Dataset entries
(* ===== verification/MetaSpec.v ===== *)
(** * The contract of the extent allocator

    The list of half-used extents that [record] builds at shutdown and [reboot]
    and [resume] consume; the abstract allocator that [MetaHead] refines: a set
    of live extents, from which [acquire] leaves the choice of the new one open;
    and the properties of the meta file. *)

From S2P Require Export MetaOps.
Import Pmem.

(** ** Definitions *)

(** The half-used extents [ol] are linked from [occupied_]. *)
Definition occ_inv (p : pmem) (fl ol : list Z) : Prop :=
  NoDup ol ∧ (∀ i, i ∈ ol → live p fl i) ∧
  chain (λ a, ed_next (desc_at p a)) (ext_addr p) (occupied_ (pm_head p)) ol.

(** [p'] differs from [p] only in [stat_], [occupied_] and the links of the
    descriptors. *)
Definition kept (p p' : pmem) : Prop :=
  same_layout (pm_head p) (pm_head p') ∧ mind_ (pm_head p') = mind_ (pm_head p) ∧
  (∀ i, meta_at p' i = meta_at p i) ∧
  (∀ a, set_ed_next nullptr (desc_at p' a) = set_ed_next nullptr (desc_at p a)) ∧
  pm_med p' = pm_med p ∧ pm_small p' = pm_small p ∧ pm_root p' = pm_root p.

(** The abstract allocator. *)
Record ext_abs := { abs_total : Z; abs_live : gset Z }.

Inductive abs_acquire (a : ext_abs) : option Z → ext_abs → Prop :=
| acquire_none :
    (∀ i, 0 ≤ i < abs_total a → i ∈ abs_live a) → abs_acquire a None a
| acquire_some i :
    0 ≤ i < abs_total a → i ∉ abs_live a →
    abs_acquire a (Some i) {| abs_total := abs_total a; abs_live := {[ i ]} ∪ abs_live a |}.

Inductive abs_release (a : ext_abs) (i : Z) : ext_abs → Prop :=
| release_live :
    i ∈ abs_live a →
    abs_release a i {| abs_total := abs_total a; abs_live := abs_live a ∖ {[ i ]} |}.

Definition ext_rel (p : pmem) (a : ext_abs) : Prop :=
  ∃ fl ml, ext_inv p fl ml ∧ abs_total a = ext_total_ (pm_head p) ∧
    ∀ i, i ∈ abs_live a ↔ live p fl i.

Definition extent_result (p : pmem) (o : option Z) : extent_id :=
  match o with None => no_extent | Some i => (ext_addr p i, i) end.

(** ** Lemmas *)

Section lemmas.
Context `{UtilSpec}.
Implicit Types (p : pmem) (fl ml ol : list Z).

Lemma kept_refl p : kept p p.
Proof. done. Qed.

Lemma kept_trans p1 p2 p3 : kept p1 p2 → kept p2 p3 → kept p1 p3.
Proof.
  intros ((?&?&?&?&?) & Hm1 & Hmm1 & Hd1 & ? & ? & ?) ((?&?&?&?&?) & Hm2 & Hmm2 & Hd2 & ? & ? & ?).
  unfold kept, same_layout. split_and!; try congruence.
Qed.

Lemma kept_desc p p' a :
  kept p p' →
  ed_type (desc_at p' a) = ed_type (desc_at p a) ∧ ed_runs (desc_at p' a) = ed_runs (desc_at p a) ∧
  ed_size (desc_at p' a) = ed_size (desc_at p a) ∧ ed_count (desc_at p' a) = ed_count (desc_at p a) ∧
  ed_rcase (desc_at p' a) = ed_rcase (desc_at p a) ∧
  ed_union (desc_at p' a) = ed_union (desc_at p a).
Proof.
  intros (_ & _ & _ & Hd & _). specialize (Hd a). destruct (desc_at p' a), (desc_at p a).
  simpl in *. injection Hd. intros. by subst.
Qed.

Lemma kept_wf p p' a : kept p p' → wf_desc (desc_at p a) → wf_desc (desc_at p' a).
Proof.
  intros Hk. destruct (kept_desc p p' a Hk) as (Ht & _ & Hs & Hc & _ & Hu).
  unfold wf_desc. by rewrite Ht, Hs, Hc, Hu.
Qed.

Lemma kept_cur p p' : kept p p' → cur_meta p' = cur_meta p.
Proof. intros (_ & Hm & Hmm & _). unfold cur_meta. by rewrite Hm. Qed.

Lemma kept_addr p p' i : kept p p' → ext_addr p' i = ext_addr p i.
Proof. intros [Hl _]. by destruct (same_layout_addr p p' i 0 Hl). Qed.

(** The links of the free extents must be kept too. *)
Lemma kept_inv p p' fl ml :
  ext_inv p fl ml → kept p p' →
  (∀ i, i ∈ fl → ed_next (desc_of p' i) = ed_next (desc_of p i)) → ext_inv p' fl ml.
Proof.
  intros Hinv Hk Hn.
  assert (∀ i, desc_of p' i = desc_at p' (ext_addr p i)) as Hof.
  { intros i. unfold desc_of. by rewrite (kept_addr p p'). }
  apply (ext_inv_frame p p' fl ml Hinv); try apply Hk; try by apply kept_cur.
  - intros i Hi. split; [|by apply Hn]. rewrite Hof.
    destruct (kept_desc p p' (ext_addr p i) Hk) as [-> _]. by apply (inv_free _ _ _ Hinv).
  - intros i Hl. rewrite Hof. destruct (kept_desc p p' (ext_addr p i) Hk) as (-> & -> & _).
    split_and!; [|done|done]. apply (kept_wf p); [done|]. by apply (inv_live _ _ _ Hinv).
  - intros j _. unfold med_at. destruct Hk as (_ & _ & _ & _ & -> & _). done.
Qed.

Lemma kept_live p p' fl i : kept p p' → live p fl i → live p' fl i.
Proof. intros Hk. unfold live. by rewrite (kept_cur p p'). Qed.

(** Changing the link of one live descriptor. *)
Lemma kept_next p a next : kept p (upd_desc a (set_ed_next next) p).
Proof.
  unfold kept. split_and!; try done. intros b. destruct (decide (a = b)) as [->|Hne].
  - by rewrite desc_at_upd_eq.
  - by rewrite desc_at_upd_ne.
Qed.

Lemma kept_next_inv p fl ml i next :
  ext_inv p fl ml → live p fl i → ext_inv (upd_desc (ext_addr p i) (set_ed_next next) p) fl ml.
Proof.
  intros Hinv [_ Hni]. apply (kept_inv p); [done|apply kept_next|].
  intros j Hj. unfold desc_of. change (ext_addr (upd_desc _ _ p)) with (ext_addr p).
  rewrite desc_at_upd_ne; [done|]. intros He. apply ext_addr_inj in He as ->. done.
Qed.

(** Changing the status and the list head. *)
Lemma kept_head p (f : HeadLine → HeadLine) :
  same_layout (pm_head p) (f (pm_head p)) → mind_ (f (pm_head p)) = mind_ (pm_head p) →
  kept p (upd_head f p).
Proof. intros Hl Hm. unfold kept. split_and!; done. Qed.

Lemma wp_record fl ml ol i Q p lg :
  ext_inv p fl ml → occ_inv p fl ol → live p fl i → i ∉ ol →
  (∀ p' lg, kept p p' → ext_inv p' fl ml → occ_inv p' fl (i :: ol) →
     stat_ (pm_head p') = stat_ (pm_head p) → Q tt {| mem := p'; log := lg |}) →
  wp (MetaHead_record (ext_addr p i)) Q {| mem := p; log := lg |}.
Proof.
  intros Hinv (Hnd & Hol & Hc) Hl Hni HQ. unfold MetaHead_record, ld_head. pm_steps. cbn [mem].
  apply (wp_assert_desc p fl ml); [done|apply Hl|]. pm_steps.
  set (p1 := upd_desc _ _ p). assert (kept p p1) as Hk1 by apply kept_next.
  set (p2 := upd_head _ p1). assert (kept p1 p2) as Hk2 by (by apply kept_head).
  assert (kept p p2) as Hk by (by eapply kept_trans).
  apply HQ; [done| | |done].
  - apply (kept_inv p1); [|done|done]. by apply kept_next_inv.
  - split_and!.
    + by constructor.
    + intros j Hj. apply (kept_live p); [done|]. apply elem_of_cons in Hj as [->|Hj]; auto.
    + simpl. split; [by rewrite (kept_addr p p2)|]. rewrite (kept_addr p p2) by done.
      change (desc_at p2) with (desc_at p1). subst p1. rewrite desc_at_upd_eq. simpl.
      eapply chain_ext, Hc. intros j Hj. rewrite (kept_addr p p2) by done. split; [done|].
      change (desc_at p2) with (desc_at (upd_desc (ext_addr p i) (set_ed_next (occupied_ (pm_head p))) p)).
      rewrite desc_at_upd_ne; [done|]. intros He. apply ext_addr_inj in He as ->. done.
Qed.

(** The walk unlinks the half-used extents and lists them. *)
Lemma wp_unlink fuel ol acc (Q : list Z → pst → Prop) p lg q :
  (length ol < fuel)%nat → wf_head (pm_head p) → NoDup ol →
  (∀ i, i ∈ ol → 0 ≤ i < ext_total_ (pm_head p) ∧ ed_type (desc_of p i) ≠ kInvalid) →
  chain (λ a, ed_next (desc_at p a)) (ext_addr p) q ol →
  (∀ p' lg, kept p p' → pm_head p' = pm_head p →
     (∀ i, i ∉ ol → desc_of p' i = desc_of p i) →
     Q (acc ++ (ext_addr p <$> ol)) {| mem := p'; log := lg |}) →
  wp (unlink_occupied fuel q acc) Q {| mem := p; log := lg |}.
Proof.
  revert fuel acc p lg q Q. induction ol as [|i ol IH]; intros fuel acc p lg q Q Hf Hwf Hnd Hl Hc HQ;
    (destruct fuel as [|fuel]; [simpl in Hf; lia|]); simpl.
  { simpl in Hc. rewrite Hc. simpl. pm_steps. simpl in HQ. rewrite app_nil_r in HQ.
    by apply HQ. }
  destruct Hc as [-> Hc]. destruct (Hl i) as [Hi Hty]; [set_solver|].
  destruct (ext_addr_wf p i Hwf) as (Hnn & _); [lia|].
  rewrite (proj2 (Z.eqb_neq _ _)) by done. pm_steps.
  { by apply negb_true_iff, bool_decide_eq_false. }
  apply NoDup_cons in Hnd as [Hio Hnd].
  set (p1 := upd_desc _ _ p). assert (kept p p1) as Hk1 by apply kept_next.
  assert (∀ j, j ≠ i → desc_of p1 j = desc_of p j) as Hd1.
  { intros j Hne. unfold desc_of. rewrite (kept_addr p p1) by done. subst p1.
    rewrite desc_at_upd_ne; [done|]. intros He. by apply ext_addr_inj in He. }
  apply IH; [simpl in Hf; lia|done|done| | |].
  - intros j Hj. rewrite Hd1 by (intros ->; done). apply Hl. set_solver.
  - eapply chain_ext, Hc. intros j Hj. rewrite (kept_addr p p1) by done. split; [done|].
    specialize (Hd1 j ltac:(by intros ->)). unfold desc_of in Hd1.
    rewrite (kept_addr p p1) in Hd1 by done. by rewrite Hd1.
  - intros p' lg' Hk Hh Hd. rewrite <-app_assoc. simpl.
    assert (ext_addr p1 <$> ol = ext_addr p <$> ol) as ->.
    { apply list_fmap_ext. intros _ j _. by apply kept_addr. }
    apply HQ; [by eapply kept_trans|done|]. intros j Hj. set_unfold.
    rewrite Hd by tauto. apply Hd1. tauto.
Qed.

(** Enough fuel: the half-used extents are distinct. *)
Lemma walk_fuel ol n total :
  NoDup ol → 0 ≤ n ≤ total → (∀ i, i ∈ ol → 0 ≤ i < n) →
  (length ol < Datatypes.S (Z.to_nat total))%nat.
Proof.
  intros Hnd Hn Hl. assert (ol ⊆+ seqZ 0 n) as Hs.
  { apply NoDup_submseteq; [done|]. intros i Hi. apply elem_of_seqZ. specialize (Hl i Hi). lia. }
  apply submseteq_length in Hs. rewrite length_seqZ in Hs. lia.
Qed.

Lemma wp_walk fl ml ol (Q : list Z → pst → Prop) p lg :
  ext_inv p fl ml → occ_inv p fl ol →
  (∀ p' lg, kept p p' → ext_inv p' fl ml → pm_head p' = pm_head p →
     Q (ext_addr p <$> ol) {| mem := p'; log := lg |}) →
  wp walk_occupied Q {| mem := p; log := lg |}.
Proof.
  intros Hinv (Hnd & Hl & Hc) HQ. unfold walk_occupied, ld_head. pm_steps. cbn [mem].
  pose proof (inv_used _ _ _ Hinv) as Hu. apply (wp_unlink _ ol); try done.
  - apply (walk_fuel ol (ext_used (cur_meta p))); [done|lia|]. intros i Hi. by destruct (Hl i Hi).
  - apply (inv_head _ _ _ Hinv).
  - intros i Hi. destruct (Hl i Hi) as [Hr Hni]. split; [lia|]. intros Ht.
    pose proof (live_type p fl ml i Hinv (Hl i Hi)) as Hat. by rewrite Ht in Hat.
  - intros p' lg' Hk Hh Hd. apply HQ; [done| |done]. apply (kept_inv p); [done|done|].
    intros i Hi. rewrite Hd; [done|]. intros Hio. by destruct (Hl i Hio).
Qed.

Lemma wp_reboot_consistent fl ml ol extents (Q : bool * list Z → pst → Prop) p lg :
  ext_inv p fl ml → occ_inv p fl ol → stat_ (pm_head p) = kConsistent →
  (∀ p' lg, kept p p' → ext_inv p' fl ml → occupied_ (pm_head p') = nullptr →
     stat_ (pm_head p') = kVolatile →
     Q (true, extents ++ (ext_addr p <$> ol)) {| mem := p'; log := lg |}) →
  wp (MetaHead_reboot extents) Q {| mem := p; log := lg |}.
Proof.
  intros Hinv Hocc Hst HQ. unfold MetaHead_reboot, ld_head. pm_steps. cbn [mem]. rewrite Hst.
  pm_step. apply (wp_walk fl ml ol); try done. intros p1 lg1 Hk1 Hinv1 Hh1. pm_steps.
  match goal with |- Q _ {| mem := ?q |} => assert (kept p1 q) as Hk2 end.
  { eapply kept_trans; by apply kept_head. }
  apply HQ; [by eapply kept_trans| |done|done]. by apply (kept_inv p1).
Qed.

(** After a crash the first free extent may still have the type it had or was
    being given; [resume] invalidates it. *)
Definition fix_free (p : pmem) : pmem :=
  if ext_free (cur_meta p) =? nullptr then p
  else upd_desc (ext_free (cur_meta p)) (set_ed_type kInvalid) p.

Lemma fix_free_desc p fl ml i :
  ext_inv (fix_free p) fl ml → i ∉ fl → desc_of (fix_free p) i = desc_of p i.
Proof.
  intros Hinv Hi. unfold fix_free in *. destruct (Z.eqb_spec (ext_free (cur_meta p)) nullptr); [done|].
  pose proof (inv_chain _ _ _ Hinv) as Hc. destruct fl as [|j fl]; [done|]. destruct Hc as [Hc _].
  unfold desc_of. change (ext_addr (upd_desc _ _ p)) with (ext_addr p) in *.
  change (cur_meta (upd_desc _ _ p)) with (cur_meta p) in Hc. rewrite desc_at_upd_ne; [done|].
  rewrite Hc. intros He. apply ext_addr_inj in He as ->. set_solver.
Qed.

--

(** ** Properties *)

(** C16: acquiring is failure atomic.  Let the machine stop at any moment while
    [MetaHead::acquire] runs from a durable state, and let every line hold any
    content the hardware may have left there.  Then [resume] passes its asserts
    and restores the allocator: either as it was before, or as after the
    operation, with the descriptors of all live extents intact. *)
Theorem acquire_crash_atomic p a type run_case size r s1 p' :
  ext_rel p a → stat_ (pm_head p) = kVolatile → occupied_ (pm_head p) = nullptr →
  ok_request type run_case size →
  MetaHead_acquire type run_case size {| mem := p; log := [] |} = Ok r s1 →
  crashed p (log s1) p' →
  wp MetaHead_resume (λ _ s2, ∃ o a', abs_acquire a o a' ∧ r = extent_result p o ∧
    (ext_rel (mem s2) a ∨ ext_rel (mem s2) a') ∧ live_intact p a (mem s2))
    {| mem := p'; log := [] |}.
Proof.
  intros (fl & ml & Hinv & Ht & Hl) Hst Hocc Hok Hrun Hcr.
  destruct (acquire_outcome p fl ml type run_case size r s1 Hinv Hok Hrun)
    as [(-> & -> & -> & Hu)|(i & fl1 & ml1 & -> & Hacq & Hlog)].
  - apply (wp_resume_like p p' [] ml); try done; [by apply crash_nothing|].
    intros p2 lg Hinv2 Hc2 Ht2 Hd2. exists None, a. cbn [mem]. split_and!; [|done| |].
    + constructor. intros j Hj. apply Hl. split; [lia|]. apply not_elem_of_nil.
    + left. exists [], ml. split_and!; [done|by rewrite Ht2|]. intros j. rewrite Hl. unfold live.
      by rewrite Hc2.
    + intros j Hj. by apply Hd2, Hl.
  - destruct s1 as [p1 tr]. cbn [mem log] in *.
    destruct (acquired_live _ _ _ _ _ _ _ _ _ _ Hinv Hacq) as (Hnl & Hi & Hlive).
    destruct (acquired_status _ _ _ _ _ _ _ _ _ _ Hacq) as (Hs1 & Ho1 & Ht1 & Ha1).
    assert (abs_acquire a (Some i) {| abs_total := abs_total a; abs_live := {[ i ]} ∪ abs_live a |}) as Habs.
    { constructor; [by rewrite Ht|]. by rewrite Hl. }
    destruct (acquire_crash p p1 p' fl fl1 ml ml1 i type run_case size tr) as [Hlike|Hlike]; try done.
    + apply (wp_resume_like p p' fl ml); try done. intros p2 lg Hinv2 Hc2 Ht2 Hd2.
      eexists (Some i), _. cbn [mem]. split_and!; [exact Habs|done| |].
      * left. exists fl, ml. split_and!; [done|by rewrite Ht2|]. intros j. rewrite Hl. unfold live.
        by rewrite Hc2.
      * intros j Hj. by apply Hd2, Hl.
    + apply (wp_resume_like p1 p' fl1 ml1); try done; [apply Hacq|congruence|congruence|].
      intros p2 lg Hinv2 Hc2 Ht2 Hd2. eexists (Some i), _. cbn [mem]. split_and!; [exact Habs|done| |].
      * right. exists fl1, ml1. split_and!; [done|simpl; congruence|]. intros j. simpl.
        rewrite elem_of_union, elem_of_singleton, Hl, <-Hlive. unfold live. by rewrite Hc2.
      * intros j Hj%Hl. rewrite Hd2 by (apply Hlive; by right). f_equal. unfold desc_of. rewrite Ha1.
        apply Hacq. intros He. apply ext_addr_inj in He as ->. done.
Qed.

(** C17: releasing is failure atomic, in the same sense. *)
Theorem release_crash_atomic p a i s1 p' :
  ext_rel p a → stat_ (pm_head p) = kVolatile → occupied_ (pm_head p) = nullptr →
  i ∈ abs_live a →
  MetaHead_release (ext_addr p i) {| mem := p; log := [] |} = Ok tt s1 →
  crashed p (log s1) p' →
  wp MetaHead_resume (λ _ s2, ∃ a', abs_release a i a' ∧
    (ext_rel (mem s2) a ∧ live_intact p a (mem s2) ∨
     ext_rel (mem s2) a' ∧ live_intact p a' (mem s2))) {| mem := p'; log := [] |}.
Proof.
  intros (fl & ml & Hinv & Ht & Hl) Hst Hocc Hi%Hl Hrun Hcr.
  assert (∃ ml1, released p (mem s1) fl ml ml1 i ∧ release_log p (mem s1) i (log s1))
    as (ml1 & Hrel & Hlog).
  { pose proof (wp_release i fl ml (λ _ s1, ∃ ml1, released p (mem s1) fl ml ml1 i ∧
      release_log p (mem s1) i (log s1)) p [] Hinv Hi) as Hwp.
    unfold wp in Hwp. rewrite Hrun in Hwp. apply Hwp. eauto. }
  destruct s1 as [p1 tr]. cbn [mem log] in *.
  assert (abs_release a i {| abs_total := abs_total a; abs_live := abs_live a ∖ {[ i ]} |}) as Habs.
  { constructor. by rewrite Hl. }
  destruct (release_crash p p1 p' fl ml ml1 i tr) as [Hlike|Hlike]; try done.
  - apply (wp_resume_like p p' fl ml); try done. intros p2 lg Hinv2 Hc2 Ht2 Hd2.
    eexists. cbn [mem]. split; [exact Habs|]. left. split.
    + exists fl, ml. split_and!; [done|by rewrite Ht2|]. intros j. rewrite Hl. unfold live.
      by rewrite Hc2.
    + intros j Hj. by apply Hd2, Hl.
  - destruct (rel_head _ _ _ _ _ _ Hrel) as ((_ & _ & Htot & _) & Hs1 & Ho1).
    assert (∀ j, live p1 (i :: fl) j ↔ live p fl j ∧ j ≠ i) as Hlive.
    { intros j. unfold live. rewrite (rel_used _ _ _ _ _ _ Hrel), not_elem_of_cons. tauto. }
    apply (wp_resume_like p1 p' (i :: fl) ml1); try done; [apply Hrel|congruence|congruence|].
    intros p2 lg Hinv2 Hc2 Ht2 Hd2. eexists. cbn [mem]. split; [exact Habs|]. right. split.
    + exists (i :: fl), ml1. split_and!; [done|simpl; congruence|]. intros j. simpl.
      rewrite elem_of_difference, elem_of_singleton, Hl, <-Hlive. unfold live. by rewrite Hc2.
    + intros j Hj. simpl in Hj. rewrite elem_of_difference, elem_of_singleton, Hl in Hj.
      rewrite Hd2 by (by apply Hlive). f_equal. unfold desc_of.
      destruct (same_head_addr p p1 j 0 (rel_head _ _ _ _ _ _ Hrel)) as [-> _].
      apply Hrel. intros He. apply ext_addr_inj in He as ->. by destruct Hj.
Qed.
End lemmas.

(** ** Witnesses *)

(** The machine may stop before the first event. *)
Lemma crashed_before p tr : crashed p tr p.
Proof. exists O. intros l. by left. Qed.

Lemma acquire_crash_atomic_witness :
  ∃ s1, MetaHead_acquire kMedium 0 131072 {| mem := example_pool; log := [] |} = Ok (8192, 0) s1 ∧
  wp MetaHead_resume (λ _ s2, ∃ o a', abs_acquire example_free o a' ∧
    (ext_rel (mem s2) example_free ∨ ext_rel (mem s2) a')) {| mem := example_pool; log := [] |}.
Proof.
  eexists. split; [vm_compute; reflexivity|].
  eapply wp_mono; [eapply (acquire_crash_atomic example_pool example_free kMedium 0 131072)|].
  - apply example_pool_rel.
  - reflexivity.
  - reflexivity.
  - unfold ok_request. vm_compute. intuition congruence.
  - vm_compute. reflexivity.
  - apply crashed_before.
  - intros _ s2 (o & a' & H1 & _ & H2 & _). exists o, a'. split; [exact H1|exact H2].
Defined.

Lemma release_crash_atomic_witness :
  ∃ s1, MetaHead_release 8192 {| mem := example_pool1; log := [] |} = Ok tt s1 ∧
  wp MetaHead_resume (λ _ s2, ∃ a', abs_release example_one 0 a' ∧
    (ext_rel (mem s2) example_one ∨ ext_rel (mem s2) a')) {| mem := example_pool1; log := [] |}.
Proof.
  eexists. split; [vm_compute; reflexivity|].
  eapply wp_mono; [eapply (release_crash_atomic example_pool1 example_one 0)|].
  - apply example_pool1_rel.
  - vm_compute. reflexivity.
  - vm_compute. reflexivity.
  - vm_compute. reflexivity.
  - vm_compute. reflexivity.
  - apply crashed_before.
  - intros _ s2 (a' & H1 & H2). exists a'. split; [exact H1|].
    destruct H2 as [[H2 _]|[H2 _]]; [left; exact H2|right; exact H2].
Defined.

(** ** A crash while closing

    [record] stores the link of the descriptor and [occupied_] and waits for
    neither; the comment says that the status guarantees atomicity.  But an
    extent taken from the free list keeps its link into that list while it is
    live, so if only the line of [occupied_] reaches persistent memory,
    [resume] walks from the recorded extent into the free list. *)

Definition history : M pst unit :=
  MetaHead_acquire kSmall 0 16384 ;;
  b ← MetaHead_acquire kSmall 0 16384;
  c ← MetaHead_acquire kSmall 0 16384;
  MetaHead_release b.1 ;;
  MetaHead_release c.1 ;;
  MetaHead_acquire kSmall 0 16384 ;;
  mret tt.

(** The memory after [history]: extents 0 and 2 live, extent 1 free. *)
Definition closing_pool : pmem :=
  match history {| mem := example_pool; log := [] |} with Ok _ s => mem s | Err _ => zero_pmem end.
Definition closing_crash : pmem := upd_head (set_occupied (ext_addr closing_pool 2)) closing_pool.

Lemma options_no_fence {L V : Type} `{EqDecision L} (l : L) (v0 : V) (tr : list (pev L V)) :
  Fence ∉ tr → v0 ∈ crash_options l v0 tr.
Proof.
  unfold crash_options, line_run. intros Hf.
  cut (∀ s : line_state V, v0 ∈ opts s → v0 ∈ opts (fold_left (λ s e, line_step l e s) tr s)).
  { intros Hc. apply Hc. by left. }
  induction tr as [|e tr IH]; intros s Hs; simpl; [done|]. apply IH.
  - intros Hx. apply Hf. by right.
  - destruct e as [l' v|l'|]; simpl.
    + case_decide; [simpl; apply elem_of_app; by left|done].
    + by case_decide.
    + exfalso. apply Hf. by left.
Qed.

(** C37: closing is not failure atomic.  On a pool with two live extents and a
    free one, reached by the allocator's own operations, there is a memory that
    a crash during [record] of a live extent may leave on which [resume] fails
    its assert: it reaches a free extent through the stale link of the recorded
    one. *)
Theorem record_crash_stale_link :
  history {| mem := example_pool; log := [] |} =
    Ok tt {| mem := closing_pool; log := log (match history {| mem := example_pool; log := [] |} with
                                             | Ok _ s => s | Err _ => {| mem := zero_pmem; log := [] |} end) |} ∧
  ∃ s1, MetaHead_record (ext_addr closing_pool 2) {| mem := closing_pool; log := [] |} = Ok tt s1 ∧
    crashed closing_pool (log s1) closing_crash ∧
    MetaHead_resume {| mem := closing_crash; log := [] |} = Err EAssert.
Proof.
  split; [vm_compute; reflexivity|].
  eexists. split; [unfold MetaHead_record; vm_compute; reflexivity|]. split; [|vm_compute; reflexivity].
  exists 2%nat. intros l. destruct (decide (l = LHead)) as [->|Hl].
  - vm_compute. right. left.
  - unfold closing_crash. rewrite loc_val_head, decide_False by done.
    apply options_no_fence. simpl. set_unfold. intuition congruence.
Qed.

* * *

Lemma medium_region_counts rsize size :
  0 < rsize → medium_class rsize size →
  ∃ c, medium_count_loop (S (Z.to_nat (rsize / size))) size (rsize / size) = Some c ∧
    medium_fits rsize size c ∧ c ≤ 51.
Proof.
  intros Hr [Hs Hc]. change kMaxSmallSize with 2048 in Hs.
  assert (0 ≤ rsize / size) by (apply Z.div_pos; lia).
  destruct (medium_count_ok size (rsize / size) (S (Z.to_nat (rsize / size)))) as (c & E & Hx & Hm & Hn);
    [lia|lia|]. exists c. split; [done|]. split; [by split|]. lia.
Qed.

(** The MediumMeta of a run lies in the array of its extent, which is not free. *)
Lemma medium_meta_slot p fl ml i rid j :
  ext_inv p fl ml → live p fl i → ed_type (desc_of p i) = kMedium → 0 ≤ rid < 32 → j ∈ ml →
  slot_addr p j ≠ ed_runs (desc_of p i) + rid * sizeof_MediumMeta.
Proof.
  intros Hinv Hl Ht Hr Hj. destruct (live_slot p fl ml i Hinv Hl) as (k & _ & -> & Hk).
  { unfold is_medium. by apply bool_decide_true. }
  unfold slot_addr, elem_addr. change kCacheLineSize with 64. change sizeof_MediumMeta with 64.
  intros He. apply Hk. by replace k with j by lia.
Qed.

Work item:
All lines above from the one with "content the hardware" to the one with "- apply (wp_resume_like p p' []", inclusive, should be copied exactly, and no other lines.

Solved exercise:
    content the hardware may have left there.  Then [resume] passes its asserts
    and restores the allocator: either as it was before, or as after the
    operation, with the descriptors of all live extents intact. *)
Theorem acquire_crash_atomic p a type run_case size r s1 p' :
  ext_rel p a → stat_ (pm_head p) = kVolatile → occupied_ (pm_head p) = nullptr →
  ok_request type run_case size →
  MetaHead_acquire type run_case size {| mem := p; log := [] |} = Ok r s1 →
  crashed p (log s1) p' →
  wp MetaHead_resume (λ _ s2, ∃ o a', abs_acquire a o a' ∧ r = extent_result p o ∧
    (ext_rel (mem s2) a ∨ ext_rel (mem s2) a') ∧ live_intact p a (mem s2))
    {| mem := p'; log := [] |}.
Proof.
  intros (fl & ml & Hinv & Ht & Hl) Hst Hocc Hok Hrun Hcr.
  destruct (acquire_outcome p fl ml type run_case size r s1 Hinv Hok Hrun)
    as [(-> & -> & -> & Hu)|(i & fl1 & ml1 & -> & Hacq & Hlog)].
  - apply (wp_resume_like p p' [] ml); try done; [by apply crash_nothing|].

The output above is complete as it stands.